* Exercise requirements *
Filter the entries and keep only the lines where the string "intros" appears.

* Supplied material *

-*-

Lemma next_state_is_alignments_witness :
  let self := __init__ ex_hparams ex_kernels 2 ex_query_layer ex_keys None false in
  ∃ alignments next_state st',
    __call__ self ex_query ex_state fresh_store
    = (Ok (alignments, next_state), st')
    ∧ next_state = alignments
    ∧ ∃ processed_query f processed_location_features energy,
        match ex_query_layer with
        | Some l => dense2 l ex_query
        | None => Ok ex_query
        end = Ok processed_query
        ∧ conv1d (location_convolution self) (expand_dims_2 ex_state) = Ok f
        ∧ dense3 (location_layer self) f = Ok processed_location_features
        ∧ (_location_sensitive_score (expand_dims_1 processed_query)
             processed_location_features ex_keys
             (enter_scope "Location_Sensitive_Attention" fresh_store)).1
          = Ok energy
        ∧ ∀ previous_alignments,
            _probability_fn (base self) energy previous_alignments
            = Ok next_state.
Proof.
  apply (next_state_is_alignments 1 2 2 1 1 3), ex_valid. exact I.
Defined.

(** C7: the result of a call is a function of the mechanism (its kernels
    and keys), the query, the previous alignment and the scoring vector
    alone: two invocations on the same inputs, in any two stores that
    hand out the same scoring vector, return the same result. *)
Theorem call_deterministic self query state (st1 st2 : VarStore) :
  (∀ n, (get_variable "v_a" [n] float32
           (enter_scope "Location_Sensitive_Attention" st1)).1
        = (get_variable "v_a" [n] float32
             (enter_scope "Location_Sensitive_Attention" st2)).1) →
  (__call__ self query state st1).1 = (__call__ self query state st2).1.
Proof.
  intros Hv. rewrite !call_fst.
  destruct (match query_layer (base self) with
            | Some l => dense2 l query
            | None => Ok query
            end) as [pq|e]; [|done]. cbn [mbind result_bind].
  destruct (conv1d (location_convolution self) (expand_dims_2 state)) as [f|e];
    [|done]. cbn [mbind result_bind].
  destruct (dense3 (location_layer self) f) as [plf|e]; [|done].
  cbn [mbind result_bind]. by rewrite Hv.
Qed.

Lemma call_deterministic_witness :
  (__call__ (__init__ ex_hparams ex_kernels 2 ex_query_layer ex_keys None false)
            ex_query ex_state fresh_store).1
  = (__call__ (__init__ ex_hparams ex_kernels 2 ex_query_layer ex_keys None false)
              ex_query ex_state decoder_store).1.
Proof.
  apply call_deterministic. intros n. reflexivity.
Defined.

(** C9 as stated fails in the arithmetic of the program.  The row of
    energies [-2, -2, -2] has the logistic values [s, s, s], s the binary32
    number nearest to sigmoid(-2), whose sum is not zero; each entry of
    the result is 11184810 * 2^-25, just below one third, and the entries
    add up to 16777215 * 2^-24 = 0.99999994, the binary32 number just
    below 1, in whichever order they are added. *)
Lemma smoothing_row_sum_below_one_binary32 :
  let e := [[f32_minus_two; f32_minus_two; f32_minus_two]] in
  let w := S754_finite false 11184810 (-25) in
  f32_to_R f32_minus_two = (-2)%R
  ∧ (Rabs (f32_to_R (sigmoid32_table f32_minus_two) - sigmoid (-2))
     < / 2 * / IZR (2 ^ 27))%R
  ∧ reduce_sum32 (map sigmoid32_table (nth 0 e [])) = S754_finite false 11999359 (-25)
  ∧ _smoothing_normalization32 sigmoid32_table e = [[w; w; w]]
  ∧ reduce_sum32 [w; w; w] = S754_finite false 16777215 (-24)
  ∧ f32_add w (f32_add w w) = S754_finite false 16777215 (-24)
  ∧ f32_one = S754_finite false 8388608 (-23)
  ∧ SFltb (reduce_sum32 [w; w; w]) f32_one = true
  ∧ (f32_to_R (reduce_sum32 [w; w; w]) < 1)%R.
Proof.
  cbv zeta. split; [exact f32_minus_two_value|].
  split; [exact sigmoid32_minus_two_nearest|].
  repeat split; try (vm_compute; reflexivity).
  replace (reduce_sum32 _) with (S754_finite false 16777215 (-24))
    by (vm_compute; reflexivity).
  unfold f32_to_R. cbv beta iota zeta.
  replace (0 <=? -24)%Z with false by reflexivity.
  replace (2 ^ (- (-24)))%Z with 16777216%Z by reflexivity.
  lra.
Qed.
Ltac answers_tac :=
  repeat first
    [ apply answers_throw
    | apply answers_ret; cbn; tauto
    | apply answers_bind; intros
    | match goal with
      | |- answers _ (match ?x with _ => _ end) => destruct x
      end ].

(** X13.  No handler lets an exception escape: in every world and every
    state, whatever the request, each of the four handlers answers, the
    POI and the chat handlers with one of the statuses 200, 400, 500 and
    502, the statistics handler with 200 or 500. *)
Theorem handlers_always_answer e s :
  (forall query, exists r s', wmts query e s = (Ret r, s')) /\
  (forall category bbox, exists r s',
     pois category bbox e s = (Ret r, s') /\ In (code r) [200; 400; 500; 502]) /\
  (forall req_body, exists r s',
     chat req_body e s = (Ret r, s') /\ In (code r) [200; 400; 500; 502]) /\
  (exists r s',
     kommuner_sysselsattning e s = (Ret r, s') /\ In (code r) [200; 500]).
Proof.
  split; [|split; [|split]].
  - intros query. unfold wmts, try_catch.
    match goal with
    | |- context [match ?m e s with _ => _ end] => destruct (m e s) as [[r|x] s']
    end; eauto.
  - intros category bbox. unfold pois. apply answers_try_catch; [|cbn; tauto].
    unfold query_overpass. answers_tac.
  - intros req_body. unfold chat. apply answers_try_catch; [|cbn; tauto].
    unfold answer. answers_tac.
  - unfold kommuner_sysselsattning. apply answers_try_catch; [|cbn; tauto].
    answers_tac.
Qed.

End Replies.

(** ** The chat handler: validation, failures, lookups *)

Section ChatHandler.
Context `{Builtins}.

(** X14.  The chat handler validates before it calls anything.  On a
    body that is an object: a missing or falsy message is answered 400;
    otherwise a credential that is unset, empty or the placeholder is
    answered 500 with the configuration message; otherwise a message that
    is not a string is answered 500 as well.  In the three cases no call is
    made and the state of the server is not touched. *)
Theorem chat_rejects_before_any_call e s req_body :
  js_nullish req_body = false ->
  let message := opt_member req_body "message" in
  (truthy message = false ->
     chat req_body e s = (Ret (json_error 400 "message required"), s)) /\
  (truthy message = true -> key_configured (OPENROUTER_API_KEY e) = false ->
     chat req_body e s = (Ret (json_error 500 "OPENROUTER_API_KEY not configured"), s)) /\
  (truthy message = true -> key_configured (OPENROUTER_API_KEY e) = true ->
     (forall m, message <> VStr m) ->
     chat req_body e s = (Ret (json_error 500 "message.substring is not a function"), s)).
Proof.
  intros Hb message. unfold chat, key_configured.
  rewrite (member_not_nullish _ _ Hb). fold message. run.
  split; [|split].
  - intros ->. reflexivity.
  - intros -> Hk. cbn [negb]. run.
    destruct (truthy (OPENROUTER_API_KEY e)); cbn [negb andb orb] in *; [|reflexivity].
    apply negb_false_iff in Hk. rewrite Hk. reflexivity.
  - intros -> Hk Hm. cbn [negb]. run.
    apply andb_prop in Hk as [-> Hk]. apply negb_true_iff in Hk. rewrite Hk.
    cbn [negb orb]. destruct message; try reflexivity. exfalso. eapply Hm. reflexivity.
Qed.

-*-

* Solution to this task *
  intros Hv. rewrite !call_fst.
  apply call_deterministic. intros n. reflexivity.
    | apply answers_bind; intros
  - intros query. unfold wmts, try_catch.
  - intros category bbox. unfold pois. apply answers_try_catch; [|cbn; tauto].
  - intros req_body. unfold chat. apply answers_try_catch; [|cbn; tauto].
  intros Hb message. unfold chat, key_configured.
  - intros ->. reflexivity.
  - intros -> Hk. cbn [negb]. run.
  - intros -> Hk Hm. cbn [negb]. run.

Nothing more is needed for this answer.